To move or not to move?
Our NHS Trust has a cohort ward to care for people with COVID-19. The rationale behind this is that the specialist COVID-19 team can be based there to offer the required support along with concentrated intervention from infection prevention and control.
However, moving people living with dementia is not a decision to be taken lightly. Moves away from familiar environments and people can be very difficult, and many of our patients have already experienced multiple moves. Moreover, the staff on our ward are highly skilled and experienced in dementia care; they are good at reading people, recognising unmet needs and offering reassurance. We know our patients and their families really well and have often worked hard to build relationships.
At times it has simply not been in someone’s best interest to move them from our ward, or we have not considered it possible to move people because of the high levels of distress this would result in for the person (and consequently for staff). On other occasions we have made the decision that it was in a person’s best interest or the best interest of other patients (where the person is unable to be isolated or their distress is impacting significantly on others) to move to the cohort ward. These decisions have been highly complicated multi-disciplinary decisions with involvement from families and have required constant reviewing as a person’s illness has progressed. These decisions have, on occasion, divided the team and provoked strong emotions.

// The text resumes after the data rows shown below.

Lemma Do_waits (opts : list (Option Env)) (w : World Env) r w' t :
  clamped (delayFn (configure opts)) ->
  Do f opts w = Some (r, w') ->
  trace w' = trace w ++ t ->
  waits_below (maxDelayTime (dconf (configure opts))) t.
Proof.
  intros Hclamp HDo Ht.
  apply Do_inv in HDo. destruct HDo as [[-> _]|[_ [_ [errs [_ HDo]]]]].
  { apply no_events in Ht. subst. intros t0 done []. }
  apply loop_waits in HDo; [|exact Hclamp].
  destruct HDo as [t' [Ht' Hw]]. rewrite Ht' in Ht.
  apply app_inv_head in Ht. now subst.
Qed.

Lemma configure_last (opts : list (Option Env)) (opt : Option Env) :
  configure (opts ++ [opt]) = opt (configure opts).
Proof. unfold configure, applyOptions. now rewrite fold_left_app. Qed.

(** C8: the function [WithDelayFn] installs answers the delay of the policy
    cut at the maximum delay of the configuration: never more than that
    maximum, and exactly the maximum when the policy computed more; and
    every wait of a run of [Do] configured with it lasts that maximum at
    most. The policy is any delay function that leaves the maximum as
    configured, as the fixed, random and backoff policies and their
    combinations do. *)
Theorem WithDelayFn_ceiling (df : DelayFn Env) (dopts : list (Option Env))
        (c0 : config Env) (n : Z) (e : error) (c : delayConfig) (s : Env)
        (opts : list (Option Env)) (w : World Env) :
  keeps_ceiling df ->
  match df n e c s with
  | (Ok (d, c'), s') =>
      exists t,
        delayFn (WithDelayFn df dopts c0) n e c s = (Ok (t, c'), s') /\
        t <= maxDelayTime c /\
        (d > maxDelayTime c -> t = maxDelayTime c) /\
        (d <= maxDelayTime c -> t = d)
  | (Panic p, s') =>
      delayFn (WithDelayFn df dopts c0) n e c s = (Panic p, s')
  end /\
  let opts' := opts ++ [WithDelayFn df dopts] in
  forall r w' t,
    Do f opts' w = Some (r, w') ->
    trace w' = trace w ++ t ->
    waits_below (maxDelayTime (dconf (configure opts'))) t.
Proof.
  intros Hkeep. split.
  - unfold WithDelayFn. cbn [delayFn]. unfold bind.
    destruct (df n e c s) as [[[d c']|p] s'] eqn:E; [|reflexivity].
    apply Hkeep in E. rewrite E. unfold ret.
    destruct (Z.gtb_spec d (maxDelayTime c)).
    + exists (maxDelayTime c). repeat split; lia.
    + exists d. repeat split; lia.
  - intros opts' r w' t HDo Ht. eapply Do_waits; eauto.
    subst opts'. rewrite configure_last. now apply WithDelayFn_clamped.
Qed.

End Loop.

Lemma Do_predicate_stop_witness :
  let opts := [WithRetryIfFn (retryBelow 2)] in
  let t := [EvOp plainErr; EvRetryIf 0 plainErr true; EvOnRetry 0 plainErr;
            EvDelay 0 plainErr; EvWait 0 false;
            EvOp plainErr; EvRetryIf 1 plainErr true; EvOnRetry 1 plainErr;
            EvDelay 1 plainErr; EvWait 0 false;
            EvOp plainErr; EvRetryIf 2 plainErr false] in
  Do (alwaysFail plainErr) opts emptyWorld
  = Some (Ok (Aggregate (repeat plainErr 3 ++ repeat ErrNil 7)), mkWorld tt t) /\
  In (EvRetryIf 2 plainErr false) t /\
  Z.of_nat (invocations t) = 2 + 1.
Proof.
  assert (Hin : In (EvRetryIf 2 plainErr false)
            [EvOp plainErr; EvRetryIf 0 plainErr true; EvOnRetry 0 plainErr;
             EvDelay 0 plainErr; EvWait 0 false;
             EvOp plainErr; EvRetryIf 1 plainErr true; EvOnRetry 1 plainErr;
             EvDelay 1 plainErr; EvWait 0 false;
             EvOp plainErr; EvRetryIf 2 plainErr false]).
  { cbn [In]. do 11 right. left. reflexivity. }
  split; [reflexivity|]. split; [exact Hin|].
  exact (proj1 (proj2 (Do_predicate_stop (alwaysFail plainErr)
                  [WithRetryIfFn (retryBelow 2)] emptyWorld)
                _ _ _ 2 plainErr eq_refl eq_refl Hin)).
Defined.

Lemma WithDelayFn_ceiling_witness :
  let df := CombineDelayFn [FixDelayFn; BackOffDelayFn (Env := unit) Z.log2] in
  let dopts := [SetBackOffBeginTimeFn 100; SetMaxDelayTimeFn 500] in
  let c := dconf (configure [WithDelayFn df dopts]) in
  keeps_ceiling df /\
  maxDelayTime c = 500 /\
  (exists c', df 3 plainErr c tt = (Ok (900, c'), tt)) /\
  exists t c',
    delayFn (configure [WithDelayFn df dopts]) 3 plainErr c tt = (Ok (t, c'), tt) /\
    t = 500.
Proof.
  assert (Hkeep : keeps_ceiling
            (CombineDelayFn [FixDelayFn; BackOffDelayFn (Env := unit) Z.log2])).
  { apply CombineDelayFn_keeps_ceiling.
    repeat constructor;
      [apply FixDelayFn_keeps_ceiling | apply BackOffDelayFn_keeps_ceiling]. }
  split; [exact Hkeep|]. split; [reflexivity|].
  split; [eexists; reflexivity|].
  destruct (proj1 (WithDelayFn_ceiling (alwaysFail plainErr)
              (CombineDelayFn [FixDelayFn; BackOffDelayFn (Env := unit) Z.log2])
              [SetBackOffBeginTimeFn 100; SetMaxDelayTimeFn 500]
              newDefaultConfig 3 plainErr
              (dconf (configure
                        [WithDelayFn
                           (CombineDelayFn [FixDelayFn; BackOffDelayFn (Env := unit) Z.log2])
                           [SetBackOffBeginTimeFn 100; SetMaxDelayTimeFn 500]]))
              tt [] emptyWorld Hkeep))
    as [t [Hrun [_ [Hcut _]]]].
  exists t. eexists. split; [exact Hrun|]. apply Hcut. reflexivity.
Defined.

(** ** Operations that always fail *)

Lemma update_after_prefix (e v x : error) (j : nat) (rest : list error) :
  update (repeat e j ++ x :: rest) j v = repeat e j ++ v :: rest.
Proof. induction j as [|j IH]; cbn; [reflexivity|]. now rewrite IH. Qed.

Lemma repeat_snoc (e : error) (j : nat) (rest : list error) :
  repeat e j ++ e :: rest = repeat e (S j) ++ rest.
Proof.
  change (e :: rest) with ([e] ++ rest). rewrite app_assoc.
  now rewrite <- repeat_cons.
Qed.

Section AlwaysFailing.

Context {Env : Type}.
Variables (f : Operation Env) (e : error) (c : config Env).
Hypothesis He_nonnil : is_nil e = false.
Hypothesis He_plain : IsReconverableError e = false.
Hypothesis Hf : forall s, fst (f s) = e.
Hypothesis Hpred : retryIfFn c = defaultRetryIfFn.
Hypothesis Hdelay : delayFn c = defaultDelayFn.
Hypothesis Hctx : ctx c = Background.
Hypothesis Hall : lastErrorOnly c = false.

Lemma attempt_always_failing (d : delayConfig) (j m : nat) (li : Z) (w : World Env) :
  exists w' t,
    trace w' = trace w ++ t /\ invocations t = 1%nat /\
    attempt f c d (repeat e j ++ repeat ErrNil (S m)) (Z.of_nat j) li w
    = (if Z.of_nat j =? uint (attempts c - 1)
       then Ok (Return (Aggregate (repeat e (S j) ++ repeat ErrNil m)))
       else Ok (Next d (repeat e (S j) ++ repeat ErrNil m) (Z.of_nat j)), w').
Proof.
  unfold_turn.
  destruct (f (user w)) as [e' s1] eqn:E.
  pose proof (Hf (user w)) as He. rewrite E in He. cbn in He. subst e'.
  rewrite He_nonnil, Hall. cbn [negb].
  rewrite (UnwrapUnrecoverableError_plain e He_plain).
  unfold set_index.
  assert (Hin : (0 <=? Z.of_nat j) && (Z.of_nat j <? Z.of_nat (List.length (repeat e j ++ repeat ErrNil (S m)))) = true).
  { rewrite length_app, !repeat_length. apply andb_true_intro.
    split; [apply Z.leb_le | apply Z.ltb_lt]; lia. }
  rewrite Hin, Nat2Z.id. cbn [repeat]. rewrite update_after_prefix, repeat_snoc.
  rewrite Hpred. unfold defaultRetryIfFn. rewrite He_plain. cbn [negb].
  destruct (Z.of_nat j =? uint (attempts c - 1)).
  - do 2 eexists. split; [|split; [|reflexivity]]; cbn [trace].
    + rewrite <- !app_assoc. reflexivity.
    + reflexivity.
  - rewrite Hdelay, Hctx. cbn.
    do 2 eexists. split; [|split; [|reflexivity]]; cbn [trace].
    + rewrite <- !app_assoc. reflexivity.
    + reflexivity.
Qed.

People remaining on the ward with COVID-19 have been isolated. Again, this is not an easy decision to take in dementia care as confining a person living with dementia to their room 24/7 has serious implications for their wellbeing and cognition. We have managed this through the provision of one-to-one support, but this is far from an easy or ideal solution and not something to be undertaken lightly. As a highly restrictive intervention it raises its own challenges; it’s hard know when to back off and when to engage, and as such highly skilled staff are required. It also isolates staff members from their colleagues at a time when they may need support more than ever, and so rotating staff on one-to-one engagements has proven critical. Our occupational therapy colleagues have also worked hard to create rummage boxes, distraction packs and activities that can be taken to people. The garden has been an important way to give people freedom and space during isolation.
Life after COVID-19
To date the majority of our patients, although tragically not all, have survived COVID-19 despite their dementia and comorbid health conditions. What we are learning about now is life after COVID-19 – such a serious illness in an advanced dementia clearly has lasting consequences. People remain very weak and tired for many weeks, but getting people to rest is not easy. Our patients have definitely been more confused and anxious after surviving COVID-19.
Our next challenge as professionals, then, is how do we best support people living with dementia after COVID-19? What support do they and their families need? And what support do we need?